Вообще, это редкость, чтоб спектакль пролежал в театре 21 год и выскочил опять на публику живым — это редко бывает. Это скорее бывает в кино, когда коробки с картинами лежат на полке.
Нам тогда сказали, что в финале огород надо вернуть Кузькину, а мы решили сейчас изменить финал. Так как все так плохо идет — мы решили, что землю Кузькину под огород не дают. И публика это как-то живо очень воспринимает. Казалось бы, недоумение — ведь сейчас все дают — нет, только дают опять по блату, и опять только номенклатуре. А фермеры, бедные, говорят: «Вот если бы сейчас мне предложили взять — я бы не взял», — то есть душат опять — другим способом, но все равно душат. Иначе они не умеют, потому что правят по-прежнему коммунисты, та же номенклатура. Только перетусовались.

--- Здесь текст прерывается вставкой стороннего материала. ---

Lemma wakeup_all_loop (M : Methods mem) l w eax (Hsig : signal_spec M (S (rank w))) :
  wait_queue l = Some w →
  ∀ xs fuel k, wf rank k → small loops k → qs k !! l = Some xs → (length xs < fuel)%nat →
  wp (for_each_safe_loop fuel l (λ o _, @__objectSignal _ M o eax ;; mret (inl tt))
       (hd l xs) (hd l (tail xs)) tt) k
    (λ _ k', wakeup_post l w true xs eax k k').
Proof.
  intros Hl xs. induction xs as [|n xs IH]; intros fuel k Hwf Hsm Hx Hf;
    (destruct fuel as [|fuel]; [simpl in Hf; lia|]); simpl.
  - rewrite decide_True by done. wp_step. split_and!; [done|apply woken_refl|by intros|done|apply roused_nil].
  - destruct (wait_queue_elem k l w (n :: xs) n Hwf Hl Hx) as (o & x & -> & Ho & _); [set_solver|].
    rewrite decide_False by (intros <-; done). wp_step. apply wp_deref with o; [done|].
    wp_steps. eapply wp_mono; [apply (Hsig k l w [] xs o eax); (done || lia)|].
    intros [] k1 (Hwf1 & Hw1 & Ha1 & Hx1 & Ht1). wp_steps. simpl in Hx1.
    apply (wp_queue_next _ (hd l (tail xs))).
    { destruct xs as [|n' xs]; simpl; [by rewrite (q_next_head _ _ _ Hx1)|].
      rewrite (q_next_elem (qs k1) l [] n' xs); [done|apply Hwf1|done]. }
    eapply wp_mono; [apply IH; [done|by eapply small_woken|done|simpl in Hf; lia]|].
    intros [] k2 (Hwf2 & Hw2 & Ha2 & Hx2 & Ht2). split_and!; [done|by eapply woken_trans| |done|].
    + by eapply above_trans.
    + eapply (roused_app [Entry o] xs); [apply Hwf|done..| |].
      * intros o' r t Ho'. by eapply (woken_still_blocked k k1 l w xs).
      * intros o' r sub Ho'. by eapply (woken_still_sub k k1 l w xs).
Qed.

Lemma wakeup_one_loop (M : Methods mem) l w eax (Hsig : signal_spec M (S (rank w))) xs fuel k :
  wait_queue l = Some w → wf rank k → small loops k → qs k !! l = Some xs → (0 < fuel)%nat →
  wp (for_each_safe_loop fuel l (λ o _, @__objectSignal _ M o eax ;; mret (inr tt))
       (hd l xs) (hd l (tail xs)) tt) k
    (λ _ k', wakeup_post l w false xs eax k k').
Proof.
  intros Hl Hwf Hsm Hx Hf. destruct fuel as [|fuel]; [lia|]. destruct xs as [|n xs]; simpl.
  - rewrite decide_True by done. wp_step. split_and!; [done|apply woken_refl|by intros|done|apply roused_nil].
  - destruct (wait_queue_elem k l w (n :: xs) n Hwf Hl Hx) as (o & x & -> & Ho & _); [set_solver|].
    rewrite decide_False by (intros <-; done). wp_step. apply wp_deref with o; [done|].
    wp_steps. eapply wp_mono; [apply (Hsig k l w [] xs o eax); (done || lia)|].
    intros [] k1 (Hwf1 & Hw1 & Ha1 & Hx1 & Ht1). wp_steps. by split_and!.
Qed.
Lemma wp_timer_wake now k o r t ys k2 :
  requeued now k ys o r t k2 → objs k !! o = Some (Object r (Timer t)) → is_Some (qs k2 !! Waiters o) →
  wp (queueWakeup (Waiters o) (t_wakeupAll t) (periods now t)) k2 (λ _ k', round now k ys o r t k').
Proof.
  intros (Hts & Hobj & Hq & Hrest & zs' & Hinv2 & He) Ho [ws Hws]. eapply wp_mono.
  - apply (queueWakeup_spec rank loops M (Waiters o) o (t_wakeupAll t) (periods now t) ws);
      [|by unfold M; destruct depth|done|apply Hinv2|apply Hinv2|done].
    intros k' l' w'. intros. eapply methods_signal; [done..|apply Hdepth|done].
  - intros [] k3 (Hwf3 & Hw3 & _ & Hl3 & Hro). constructor.
    + by rewrite (proj1 (wk_rest _ _ Hw3)).
    + intros o' r' t' Ho'. apply (woken_timer _ _ _ _ _ Hw3). rewrite Hobj.
      case_decide; [subst o'; rewrite Ho in Ho'; simplify_eq; by rewrite lookup_insert_eq|].
      by rewrite lookup_insert_ne.
    + intros o' r' t' Ho'. apply (woken_timer _ _ _ _ _ Hw3) in Ho'. rewrite Hobj in Ho'.
      case_decide; [subst o'; rewrite lookup_insert_eq in Ho'; simplify_eq; eauto|].
      rewrite lookup_insert_ne in Ho' by done. eauto.
    + intros ws0 Hws0. rewrite Hq in Hws by done. rewrite Hws in Hws0. injection Hws0 as <-. split; [done|].
      eapply roused_eq; [intros l [w Hl]; apply Hq; by intros ->| |exact Hro].
      intros x r' b Hb. rewrite Hobj. destruct (decide (x = o)) as [->|Hne]; [|by rewrite lookup_insert_ne].
      rewrite Ho, lookup_insert_eq. split; intros [= <- <-]; done.
    + eapply woken_trans; [|by apply woken_mask]. apply (mask_rigid k k2 o _ (Object r (Timer (elapsed now t))) Ho); try done.
    + exists zs'. split; [by eapply irq_inv_woken|]. rewrite <-He. apply expired_ext.
      intros. by apply woken_timeout.
Qed.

Поэтому и демократия у нас на коммунистический манер.
«Мать», 1969
Я сам не предлагал ни «Что делать?», ни «Мать». Они предложили: хотите работать режиссером, тогда поставьте «Мать». Потом начались с ней скандалы.
Я пригласил художника Юрия Васильева, и он сделал оформление: такие клетки, клети меняли ракурсы. А я ему и говорю — мы с ним дружили, он замечательный господин, прекрасный человек, независимый, ему тоже доставалось. Был грандиозный скандал: какой-то иностранный журнал напечатал его… И после этого его выгнали из Союза художников, но у него были друзья, по Эрнсту Неизвестному, «зелененькие». И они часто бывали у него в мастерской, и кстати, там мы с ними и познакомились. И они помогали мне передавать письма к Брежневу.

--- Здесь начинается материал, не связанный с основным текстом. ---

Lemma timerWait_spec k o r t mode :
  sys rank loops k → objs k !! o = Some (Object r (Timer t)) →
  wp (__timerWait o mode) k (wait_post o mode k).
Proof.
  intros Hs Ho. unfold __timerWait. wp_step. eapply wp_container; [done..|]. wp_steps.
  destruct (Z.ltb_spec (currentKernelTimestamp k) (t_timeout t)) as [Hlt|Hge]; [|destruct (Z.eqb_spec (t_interval t) 0) as [Hi|Hi]; cbn [negb]]; wp_step.
  - eapply wp_mono; [by eapply wp_timerActivate_waits|]. intros [] k1 [Hw1 Hon]. wp_step.
    split; [done|]. split; [by eapply outcome_queue; [done|by apply timer_pending|]|]. split; [done|].
    destruct Hw1 as (_ & Hw1 & _). apply (wt_heads _ _ Hw1). eapply sys_heads; [done..|]. simpl. set_solver.
  - eapply wp_mono; [by eapply wp_timerDeactivate_waits|]. intros [] k1 [Hw1 Hon]. wp_step. split; [done|]. split; [|done].
    eapply outcome_now; [done|by apply timer_elapsed|]. by rewrite <-Hi.
  - unfold modify_timer. wp_step. eapply wp_pointee; [done..|]. eapply wp_putBody; [done|].
    wp_step. set (t1 := timer_with_timeout _ t). set (k1 := set_objs _ k).
    pose proof (waits_body rank loops (rank o) k o _ (Timer t1) Hs Ho (touched_timer _ _ _) eq_refl eq_refl) as Hw1.
    assert (Hon1 : only o (Object r (Timer t1)) k k1) by done.
    eapply wp_mono; [eapply (wp_timerUpdate_waits _ k1 o r t1); [apply Hw1|by simpl; rewrite lookup_insert_eq]|].
    intros [] k2 [Hw2 Hon2]. wp_step. split; [by eapply waits_trans|]. split; [|done].
    eapply outcome_now; [done|by apply timer_periodic|]. by eapply only_trans.
Qed.
End TimerWait.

И я сказал: «Юра, откроется занавес — клетки. Ну, и конечно, сразу это закроют». Он мне сказал: «Я вот верю в эту конструкцию, а в ваших солдат я не верю».
А мне было интересно взаимоотношение толпы и солдат. И опять они стали придираться и требовать переделок.
Но тогда уже мной была сказана фраза: «Если у вас прямые аллюзии, что ничего не изменилось и что солдаты имеют то же значение теперь, как тогда, то я вам посоветую лечиться. А я разговор перенесу в другие инстанции».
И получился очень сильный спектакль. Он и в Париже хорошо прошел, и в Испании прекрасно, где мы назвали нашу встречу с родным театром после семи лет разлуки «Мадрид твою мать». Они играли весьма сочно, но главным образом, конечно, сила толпы и солдат. Он был мощный спектакль. И он гораздо сильней, конечно, чем «Десять дней…». Даже парижская критика это отмечала.
Но сейчас он не идет. Сейчас никто тут не хочет смотреть ни «Мать», ни «Что делать?» Но публика ходила, и кто приходил, принимали очень хорошо. Но все равно его можно было играть раз в месяц. Раньше он два раза в месяц шел, а потом один раз в месяц. Но в Мадрид их выпустили только с «Матерью» — уже перестройка, Горбачев, а они с трудом выпускают театр с «Матерью». И там был огромный успех. И в это время сбежал артист Маслов, но уже было как-то легче: не было такой паники, что это ЧП, тем более я сразу заявил этим руководителям: «Ну что вы волнуетесь: один сбежал, другой приехал — значит у вас баланс». Сразу я стал репетировать.